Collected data
———

Lemma addRow_spec E d table (row : list cell) index :
  built d0 E d → (next d0 ≤ table < next d)%nat → parentOf d table = None →
  (∀ e, e ∈ row_elems row → (e < next d0)%nat) →
  wp (addRow table row index) d (λ _ d',
    built d0 (E ++ row_elems row) d' ∧
    frame d0 table (row_elems row) d d' ∧
    kidsOf d' table =
      filter (λ it, it ∉ Elem <$> row_elems row) (kidsOf d table)
      ++ [Elem (next d)] ∧
    is_kept_row d' index (next d) row [] ∧
    ∀ c, Elem c ∈ kidsOf d' (next d) → (next d < c)%nat).
Proof.
  intros Hb Htab Hptab Hold. pose proof (bt_wf d0 E d Hb) as Hwf.
  unfold addRow. apply wp_bind. unfold wp at 1, createElement.
  set (tr := next d). set (d1 := alloc "tr" d).
  assert (tr = next d ∧ next d1 = S (next d)) as [Htreq Hn1] by done.
  assert (built d0 E d1) as Hb1 by by apply built_alloc.
  destruct (wf_fresh d tr Hwf) as (Hktr & Hptr & _); [done |].
  assert (kidsOf d1 tr = [] ∧ parentOf d1 tr = None ∧ tagOf d1 tr = "tr")
    as (Hktr1 & Hptr1 & Httr1).
  { unfold d1. rewrite kidsOf_alloc, parentOf_alloc, tagOf_alloc by done.
    by rewrite decide_True. }
  apply wp_bind. eapply wp_mono.
  { apply (wp_forEach (addCell index tr)
      (λ done d',
         built d0 (E ++ row_elems done) d' ∧
         frame d0 tr (row_elems done) d1 d' ∧
         ∃ cs, kidsOf d' tr = Elem <$> cs ∧
               are_kept_cells d' index cs done [] ∧
               Forall (λ c, tr < c)%nat cs)).
    - rewrite app_nil_r. split_and!; [done | apply frame_refl |].
      exists []. by rewrite Hktr1.
    - intros done x rest d2 Hrow (Hb2 & Hf2 & cs & Hk2 & Hcs & Hlo).
      pose proof (bt_wf d0 _ d2 Hb2) as Hwf2.
      pose proof Hf2 as [Hn2 Hf2'].
      destruct (Hf2' tr) as (Httr2 & Hptr2 & _); [lia |].
      assert (∀ e, e ∈ cell_elems x → (e < next d0)%nat) as Holdx.
      { intros e He. apply Hold. rewrite Hrow, row_elems_split, !elem_of_app.
        auto. }
      eapply wp_mono.
      { apply (addCell_spec (E ++ row_elems done) d2 index tr x);
          [done | lia | congruence | done]. }
      intros [] d3 (Hb3 & Hf3 & Hn3 & Hk3 & Hc3). simpl.
      assert (Forall (λ c, next d0 ≤ c < next d2 ∧ c ≠ tr)%nat cs) as Hin.
      { apply Forall_forall. intros c Hc.
        rewrite Forall_forall in Hlo. specialize (Hlo c Hc).
        destruct (wf_kid_lt d2 c tr Hwf2).
        { rewrite Hk2. by apply list_elem_of_fmap_2. }
        lia. }
      split_and!.
      + by rewrite row_elems_snoc, app_assoc.
      + rewrite row_elems_snoc. eapply frame_trans; [done |].
        destruct Hf3 as [? Hf3]. split; [lia |]. intros y Hy. apply Hf3. lia.
      + exists (cs ++ [next d2]). split_and!.
        * rewrite Hk3, Hk2, fmap_app. f_equal.
          apply (filter_notin_created (next d0)); [done |].
          eapply Forall_impl; [exact Hin |]. simpl. lia.
        * apply are_kept_cells_snoc; [| done].
          rewrite app_nil_r.
          by apply (are_kept_cells_frame tr (cell_elems x) d2 d3 index cs done []).
        * apply Forall_app. split; [done |]. repeat constructor. lia. }
  intros [] d2 (Hb2 & Hf2 & cs & Hk2 & Hcs & Hlo). simpl.
  pose proof (bt_wf d0 _ d2 Hb2) as Hwf2.
  pose proof Hf2 as [Hn2 Hf2'].
  destruct (Hf2' tr) as (Httr2 & Hptr2 & _); [lia |].
  assert (∀ y, (next d0 ≤ y < next d)%nat →
            tagOf d2 y = tagOf d y ∧ parentOf d2 y = parentOf d y ∧
            kidsOf d2 y =
              filter (λ it, it ∉ Elem <$> row_elems row) (kidsOf d y))
    as Hold2.
  { intros y Hy. destruct (Hf2' y) as (Ht2 & Hp2 & Hk2'); [lia |].
    rewrite Ht2, Hp2, Hk2' by lia.
    unfold d1. rewrite tagOf_alloc, parentOf_alloc, kidsOf_alloc by done.
    by rewrite decide_False by lia. }
  assert (parentOf d2 table = None) as Hptab2'.
  { by destruct (Hold2 table) as (_ & -> & _); [lia |]. }
  assert (parentOf d2 tr = None) as Hptr2' by congruence.
  unfold appendChild. apply wp_append; [done | lia | |].
  { intros (q & Hq & _)%anc_inv. congruence. }
  assert (∀ c, c ∈ cs → tr < c)%nat as Hlo' by by apply Forall_forall.
  split_and!.
  - apply built_adopt_new; try done; try lia.
    intros (q & Hq & _)%anc_inv. congruence.
  - split; [rewrite next_adopt; lia |]. intros y Hy.
    destruct (frame_adopt_new d2 table tr Hwf2 Hptr2' ltac:(lia) y ltac:(lia))
      as (-> & -> & Hk3).
    destruct (Hold2 y Hy) as (-> & -> & Hk2').
    split_and!; [done | done |]. intros Hne. by rewrite Hk3, Hk2'.
  - rewrite kidsOf_adopt_new by done.
    by destruct (Hold2 table) as (_ & _ & ->); [lia |].
  - split; [rewrite tagOf_adopt; congruence |].
    exists cs. split.
    + rewrite kidsOf_adopt_other by (done || lia). done.
    + assert (Forall (λ c, c ≠ table) cs) as Hin.
      { apply Forall_forall. intros c Hc%Hlo'. lia. }
      clear -Hin Hcs Hwf2 Hptr2' Htab Htreq. revert Hin Hcs.
      generalize (@nil nid) as later. generalize row as r.
      induction cs as [|c cs IH]; intros [|content r] later; simpl; try tauto.
      intros [Hne Hin]%Forall_cons [[Ht Hk] Hcells]. split; [| by apply IH].
      split; [by rewrite tagOf_adopt | by rewrite kidsOf_adopt_other].
  - intros c. rewrite kidsOf_adopt_other by (done || lia).
    rewrite Hk2. intros (c' & [= ->] & Hc')%list_elem_of_fmap. by apply Hlo'.
Qed.
(* ===== verification/_CoqProject ===== *)
-Q . S2P
Prelude.v
Std.v
BufferPool.v
BytesBuffer.v
Wire.v
WireRef.v
FbBuffer.v
Connector.v
ConnectorSpec.v
ConnectorPeer.v
OutputMsgSet.v
WaitfreeArrayQueue.v
Chrono.v
VsgAddress.v
Config.v
ConfigSpec.v
ConfigRef.v
Error.v
LibcTimer.v
Timer.v
TimerProcess.v
TimerProcessSpec.v
TimerProcessLive.v
PosixRef.v
TimerQemu.v
TimerKvm.v
Context.v
ContextSpec.v
DeadlineSpec.v
ContextInit.v
TestActor.v
ActorSpec.v
TestHelpers.v
ScriptSpec.v
HandleDeadline.v
ContextFine.v
Cosim.v
CosimSpec.v
ConnectorTests.v
ConnectorPacketTest.v
CosimRun.v
CosimDelayed.v
Handlers.v
Lifetime.v
SeqLock.v
SlotScan.v
BufferPoolConc.v
OutputMsgSetConc.v
Capi.v
TestRun.v
TestRunSpec.v
TestScripts.v
TestBodies.v
ContextTests.v
ContextTestsSpec.v
ContextTestProps.v
CapiTests.v
CapiTestsSpec.v
Fixtures.v
ContextProps.v
ContextFineProps.v
CosimProps.v
ConcProps.v
WireProps.v
TimerProps.v
ConfigProps.v
CapiProps.v
CapiTestProps.v
LifetimeProps.v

———

> [Brief]: Search the data above for the word "Htab". Copy each line it is in.

> [Answer box]:
  intros Hb Htab Hptab Hold. pose proof (bt_wf d0 E d Hb) as Hwf.
      clear -Hin Hcs Hwf2 Hptr2' Htab Htreq. revert Hin Hcs.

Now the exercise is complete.